# Exercise instructions:
Using the records provided below, locate and copy each line that contains the word "provider".

---+---

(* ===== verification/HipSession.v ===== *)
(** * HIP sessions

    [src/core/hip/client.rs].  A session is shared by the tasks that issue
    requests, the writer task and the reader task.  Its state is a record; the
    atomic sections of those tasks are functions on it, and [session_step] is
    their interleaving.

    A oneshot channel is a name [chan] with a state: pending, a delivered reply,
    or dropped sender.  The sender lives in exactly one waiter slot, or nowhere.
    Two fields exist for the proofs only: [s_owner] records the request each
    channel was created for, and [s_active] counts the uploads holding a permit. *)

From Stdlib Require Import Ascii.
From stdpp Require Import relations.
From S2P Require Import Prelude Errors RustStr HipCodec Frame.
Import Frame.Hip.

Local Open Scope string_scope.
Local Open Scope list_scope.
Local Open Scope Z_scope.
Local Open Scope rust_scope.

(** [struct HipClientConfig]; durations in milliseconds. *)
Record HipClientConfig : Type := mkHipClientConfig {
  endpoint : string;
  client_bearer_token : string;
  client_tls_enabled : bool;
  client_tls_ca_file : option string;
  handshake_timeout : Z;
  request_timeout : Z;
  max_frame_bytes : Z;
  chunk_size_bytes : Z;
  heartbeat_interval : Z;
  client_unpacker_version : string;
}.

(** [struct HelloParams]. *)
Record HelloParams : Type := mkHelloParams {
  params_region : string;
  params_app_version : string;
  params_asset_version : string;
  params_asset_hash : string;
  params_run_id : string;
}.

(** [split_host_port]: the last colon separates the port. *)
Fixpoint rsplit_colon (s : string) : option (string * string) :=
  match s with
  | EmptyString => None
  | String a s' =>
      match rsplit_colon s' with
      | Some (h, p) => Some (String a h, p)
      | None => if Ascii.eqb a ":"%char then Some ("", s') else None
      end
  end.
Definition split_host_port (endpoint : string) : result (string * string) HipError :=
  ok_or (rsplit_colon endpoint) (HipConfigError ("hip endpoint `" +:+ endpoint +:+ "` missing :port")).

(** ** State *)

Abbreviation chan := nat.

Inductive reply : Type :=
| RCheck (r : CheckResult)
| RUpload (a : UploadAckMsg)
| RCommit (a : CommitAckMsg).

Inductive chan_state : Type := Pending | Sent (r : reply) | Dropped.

---+---

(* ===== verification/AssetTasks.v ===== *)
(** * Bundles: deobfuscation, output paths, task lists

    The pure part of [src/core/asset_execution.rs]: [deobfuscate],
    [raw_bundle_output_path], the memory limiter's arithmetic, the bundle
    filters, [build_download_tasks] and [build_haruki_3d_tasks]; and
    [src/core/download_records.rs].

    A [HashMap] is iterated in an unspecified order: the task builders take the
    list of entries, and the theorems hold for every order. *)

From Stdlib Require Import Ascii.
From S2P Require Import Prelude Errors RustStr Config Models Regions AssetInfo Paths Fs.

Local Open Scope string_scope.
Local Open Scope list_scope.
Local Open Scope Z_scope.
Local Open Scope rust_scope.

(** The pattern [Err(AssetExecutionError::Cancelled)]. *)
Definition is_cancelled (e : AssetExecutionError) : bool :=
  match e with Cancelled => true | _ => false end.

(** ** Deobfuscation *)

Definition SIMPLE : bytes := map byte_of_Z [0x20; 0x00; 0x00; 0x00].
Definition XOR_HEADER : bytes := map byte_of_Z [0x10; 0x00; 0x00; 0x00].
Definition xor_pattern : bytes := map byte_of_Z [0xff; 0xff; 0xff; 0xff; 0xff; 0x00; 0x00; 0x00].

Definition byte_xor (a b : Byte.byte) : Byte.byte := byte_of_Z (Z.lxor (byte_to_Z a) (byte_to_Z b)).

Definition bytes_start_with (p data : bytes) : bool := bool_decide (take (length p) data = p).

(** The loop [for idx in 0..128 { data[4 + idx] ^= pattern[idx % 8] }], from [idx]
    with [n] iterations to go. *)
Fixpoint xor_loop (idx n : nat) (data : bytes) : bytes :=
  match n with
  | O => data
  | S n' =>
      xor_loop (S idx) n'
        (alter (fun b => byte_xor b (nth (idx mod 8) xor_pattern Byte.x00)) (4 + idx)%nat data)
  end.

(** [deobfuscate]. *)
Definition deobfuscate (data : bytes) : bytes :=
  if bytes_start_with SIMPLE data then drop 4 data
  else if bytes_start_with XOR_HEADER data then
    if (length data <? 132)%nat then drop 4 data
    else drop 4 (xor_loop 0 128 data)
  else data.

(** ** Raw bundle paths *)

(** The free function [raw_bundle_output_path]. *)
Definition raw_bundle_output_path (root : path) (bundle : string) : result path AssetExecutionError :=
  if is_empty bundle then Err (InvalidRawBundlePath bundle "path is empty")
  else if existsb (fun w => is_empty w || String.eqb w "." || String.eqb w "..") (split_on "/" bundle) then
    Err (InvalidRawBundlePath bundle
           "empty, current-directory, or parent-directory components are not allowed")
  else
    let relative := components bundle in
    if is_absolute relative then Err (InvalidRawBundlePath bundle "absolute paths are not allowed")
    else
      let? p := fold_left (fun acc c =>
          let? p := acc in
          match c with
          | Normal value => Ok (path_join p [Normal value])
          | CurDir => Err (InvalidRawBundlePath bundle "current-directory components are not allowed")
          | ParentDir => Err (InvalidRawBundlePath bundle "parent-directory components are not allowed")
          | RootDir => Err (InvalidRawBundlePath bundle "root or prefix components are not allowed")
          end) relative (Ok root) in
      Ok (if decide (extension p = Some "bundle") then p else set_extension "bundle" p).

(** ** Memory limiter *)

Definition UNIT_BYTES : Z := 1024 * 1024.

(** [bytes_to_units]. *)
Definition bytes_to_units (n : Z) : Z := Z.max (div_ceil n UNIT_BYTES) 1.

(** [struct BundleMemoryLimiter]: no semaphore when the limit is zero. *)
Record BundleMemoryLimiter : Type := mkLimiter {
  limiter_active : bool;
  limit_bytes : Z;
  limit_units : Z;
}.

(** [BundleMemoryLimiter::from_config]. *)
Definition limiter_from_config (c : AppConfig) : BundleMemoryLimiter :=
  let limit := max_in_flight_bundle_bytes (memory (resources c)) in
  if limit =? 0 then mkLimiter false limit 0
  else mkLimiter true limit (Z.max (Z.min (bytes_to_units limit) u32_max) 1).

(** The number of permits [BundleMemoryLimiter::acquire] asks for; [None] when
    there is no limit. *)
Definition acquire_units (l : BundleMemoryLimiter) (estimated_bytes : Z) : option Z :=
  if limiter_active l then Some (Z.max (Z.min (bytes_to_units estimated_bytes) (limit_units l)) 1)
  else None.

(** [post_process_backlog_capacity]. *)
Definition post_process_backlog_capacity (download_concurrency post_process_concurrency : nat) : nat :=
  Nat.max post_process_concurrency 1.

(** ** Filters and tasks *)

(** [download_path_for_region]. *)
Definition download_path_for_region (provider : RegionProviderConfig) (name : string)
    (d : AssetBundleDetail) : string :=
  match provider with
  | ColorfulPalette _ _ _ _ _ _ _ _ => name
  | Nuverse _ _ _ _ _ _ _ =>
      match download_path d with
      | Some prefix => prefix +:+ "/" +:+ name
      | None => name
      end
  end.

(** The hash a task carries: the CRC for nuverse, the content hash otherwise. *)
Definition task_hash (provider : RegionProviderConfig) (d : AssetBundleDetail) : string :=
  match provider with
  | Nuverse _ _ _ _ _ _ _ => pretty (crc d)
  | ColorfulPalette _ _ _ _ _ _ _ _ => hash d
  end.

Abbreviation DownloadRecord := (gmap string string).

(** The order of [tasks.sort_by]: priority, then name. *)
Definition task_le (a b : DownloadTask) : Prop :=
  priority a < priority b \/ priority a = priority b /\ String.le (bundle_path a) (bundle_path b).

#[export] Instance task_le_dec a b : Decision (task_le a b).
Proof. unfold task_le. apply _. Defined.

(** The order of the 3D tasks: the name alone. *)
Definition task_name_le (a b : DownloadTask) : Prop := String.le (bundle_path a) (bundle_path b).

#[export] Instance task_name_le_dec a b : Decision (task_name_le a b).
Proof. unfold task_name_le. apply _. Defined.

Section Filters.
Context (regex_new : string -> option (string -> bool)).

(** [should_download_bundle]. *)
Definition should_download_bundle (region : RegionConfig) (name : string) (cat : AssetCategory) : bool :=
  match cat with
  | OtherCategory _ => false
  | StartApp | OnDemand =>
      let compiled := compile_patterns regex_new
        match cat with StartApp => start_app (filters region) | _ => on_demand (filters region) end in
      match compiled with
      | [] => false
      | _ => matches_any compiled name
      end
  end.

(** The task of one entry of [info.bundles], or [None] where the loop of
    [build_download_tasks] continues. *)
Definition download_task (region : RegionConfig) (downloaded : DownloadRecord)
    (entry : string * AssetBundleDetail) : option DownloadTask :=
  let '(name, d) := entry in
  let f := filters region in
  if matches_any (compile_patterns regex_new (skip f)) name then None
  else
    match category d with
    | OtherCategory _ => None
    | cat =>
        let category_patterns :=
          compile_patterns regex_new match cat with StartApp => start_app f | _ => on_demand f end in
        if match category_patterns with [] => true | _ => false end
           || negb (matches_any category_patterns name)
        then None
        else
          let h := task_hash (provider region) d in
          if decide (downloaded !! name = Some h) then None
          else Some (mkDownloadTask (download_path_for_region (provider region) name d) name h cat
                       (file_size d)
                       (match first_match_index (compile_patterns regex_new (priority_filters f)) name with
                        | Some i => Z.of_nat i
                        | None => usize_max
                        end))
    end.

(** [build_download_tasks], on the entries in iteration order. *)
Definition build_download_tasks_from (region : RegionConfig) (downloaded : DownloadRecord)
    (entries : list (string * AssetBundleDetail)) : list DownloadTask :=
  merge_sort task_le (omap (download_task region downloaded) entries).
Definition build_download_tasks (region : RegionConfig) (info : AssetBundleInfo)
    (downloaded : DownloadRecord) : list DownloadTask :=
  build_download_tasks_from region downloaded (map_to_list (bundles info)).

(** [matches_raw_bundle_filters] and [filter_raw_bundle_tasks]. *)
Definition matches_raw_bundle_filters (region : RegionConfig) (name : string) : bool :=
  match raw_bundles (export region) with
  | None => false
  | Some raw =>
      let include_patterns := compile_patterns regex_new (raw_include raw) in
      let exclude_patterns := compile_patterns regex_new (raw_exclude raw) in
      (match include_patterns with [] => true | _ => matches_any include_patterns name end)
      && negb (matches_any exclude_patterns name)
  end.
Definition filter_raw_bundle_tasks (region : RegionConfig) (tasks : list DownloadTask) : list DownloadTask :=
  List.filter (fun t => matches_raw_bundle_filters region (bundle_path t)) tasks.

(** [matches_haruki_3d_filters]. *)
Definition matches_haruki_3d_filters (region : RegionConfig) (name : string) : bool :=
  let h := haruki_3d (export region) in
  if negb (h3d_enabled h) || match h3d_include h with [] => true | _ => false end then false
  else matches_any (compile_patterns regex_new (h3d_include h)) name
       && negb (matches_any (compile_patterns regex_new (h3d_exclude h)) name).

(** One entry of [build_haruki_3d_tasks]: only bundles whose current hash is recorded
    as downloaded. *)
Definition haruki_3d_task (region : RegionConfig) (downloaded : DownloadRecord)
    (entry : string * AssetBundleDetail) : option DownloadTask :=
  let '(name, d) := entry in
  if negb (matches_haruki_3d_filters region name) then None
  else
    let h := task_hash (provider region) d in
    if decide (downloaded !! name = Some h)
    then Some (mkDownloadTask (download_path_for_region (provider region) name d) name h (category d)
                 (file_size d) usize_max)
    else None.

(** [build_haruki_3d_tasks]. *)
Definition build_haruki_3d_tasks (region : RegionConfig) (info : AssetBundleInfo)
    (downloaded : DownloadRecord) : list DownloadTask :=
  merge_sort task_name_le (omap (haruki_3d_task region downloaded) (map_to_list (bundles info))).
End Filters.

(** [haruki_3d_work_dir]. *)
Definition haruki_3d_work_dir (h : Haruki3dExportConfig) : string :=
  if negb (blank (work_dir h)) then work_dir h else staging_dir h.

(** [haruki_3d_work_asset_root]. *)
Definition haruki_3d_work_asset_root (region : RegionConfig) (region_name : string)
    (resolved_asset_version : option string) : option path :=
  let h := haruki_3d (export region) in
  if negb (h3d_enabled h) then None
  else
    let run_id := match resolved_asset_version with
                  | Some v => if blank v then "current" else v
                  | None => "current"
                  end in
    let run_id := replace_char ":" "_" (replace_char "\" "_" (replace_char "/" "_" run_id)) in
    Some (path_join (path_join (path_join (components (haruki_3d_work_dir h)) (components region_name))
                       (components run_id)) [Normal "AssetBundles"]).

---+---

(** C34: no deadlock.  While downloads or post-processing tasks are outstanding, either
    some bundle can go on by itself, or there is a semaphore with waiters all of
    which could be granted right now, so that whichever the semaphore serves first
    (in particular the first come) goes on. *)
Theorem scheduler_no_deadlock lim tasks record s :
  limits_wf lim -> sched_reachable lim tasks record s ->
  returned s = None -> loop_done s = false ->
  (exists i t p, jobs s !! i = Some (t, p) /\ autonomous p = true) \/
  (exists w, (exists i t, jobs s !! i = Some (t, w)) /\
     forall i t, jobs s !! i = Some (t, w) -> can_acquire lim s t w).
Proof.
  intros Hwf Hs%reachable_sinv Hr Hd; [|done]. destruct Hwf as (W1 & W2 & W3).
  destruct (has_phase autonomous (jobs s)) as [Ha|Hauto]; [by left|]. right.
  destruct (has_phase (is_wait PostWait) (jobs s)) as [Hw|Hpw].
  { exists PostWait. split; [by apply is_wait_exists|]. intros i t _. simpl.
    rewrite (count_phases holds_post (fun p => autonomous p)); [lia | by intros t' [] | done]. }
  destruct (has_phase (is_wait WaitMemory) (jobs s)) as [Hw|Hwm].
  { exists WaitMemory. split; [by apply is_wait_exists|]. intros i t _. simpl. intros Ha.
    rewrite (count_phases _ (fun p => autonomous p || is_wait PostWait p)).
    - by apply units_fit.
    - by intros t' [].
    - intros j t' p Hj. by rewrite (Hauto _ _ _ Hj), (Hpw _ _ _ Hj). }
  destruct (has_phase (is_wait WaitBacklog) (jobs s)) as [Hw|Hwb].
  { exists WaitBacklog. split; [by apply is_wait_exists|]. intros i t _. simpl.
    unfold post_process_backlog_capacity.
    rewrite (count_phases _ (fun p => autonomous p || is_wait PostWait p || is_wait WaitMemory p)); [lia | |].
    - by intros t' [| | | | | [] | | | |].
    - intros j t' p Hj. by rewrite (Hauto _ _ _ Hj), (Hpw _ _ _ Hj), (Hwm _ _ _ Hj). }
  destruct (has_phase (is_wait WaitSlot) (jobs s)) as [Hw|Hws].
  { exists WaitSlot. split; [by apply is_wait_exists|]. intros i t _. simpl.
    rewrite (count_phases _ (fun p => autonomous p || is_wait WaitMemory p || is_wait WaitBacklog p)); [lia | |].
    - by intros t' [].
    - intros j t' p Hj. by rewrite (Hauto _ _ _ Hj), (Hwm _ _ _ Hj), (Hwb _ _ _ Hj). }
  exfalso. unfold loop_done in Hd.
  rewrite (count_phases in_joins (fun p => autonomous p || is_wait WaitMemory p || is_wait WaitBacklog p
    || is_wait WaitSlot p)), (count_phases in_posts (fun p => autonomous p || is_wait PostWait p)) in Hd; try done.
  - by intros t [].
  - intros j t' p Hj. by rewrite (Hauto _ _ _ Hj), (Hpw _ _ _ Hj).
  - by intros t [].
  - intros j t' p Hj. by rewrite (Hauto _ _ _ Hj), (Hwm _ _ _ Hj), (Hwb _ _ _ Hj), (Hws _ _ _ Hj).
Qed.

---+---

# Written response:
Definition download_path_for_region (provider : RegionProviderConfig) (name : string)
  match provider with
Definition task_hash (provider : RegionProviderConfig) (d : AssetBundleDetail) : string :=
  match provider with
          let h := task_hash (provider region) d in
          else Some (mkDownloadTask (download_path_for_region (provider region) name d) name h cat
    let h := task_hash (provider region) d in
    then Some (mkDownloadTask (download_path_for_region (provider region) name d) name h (category d)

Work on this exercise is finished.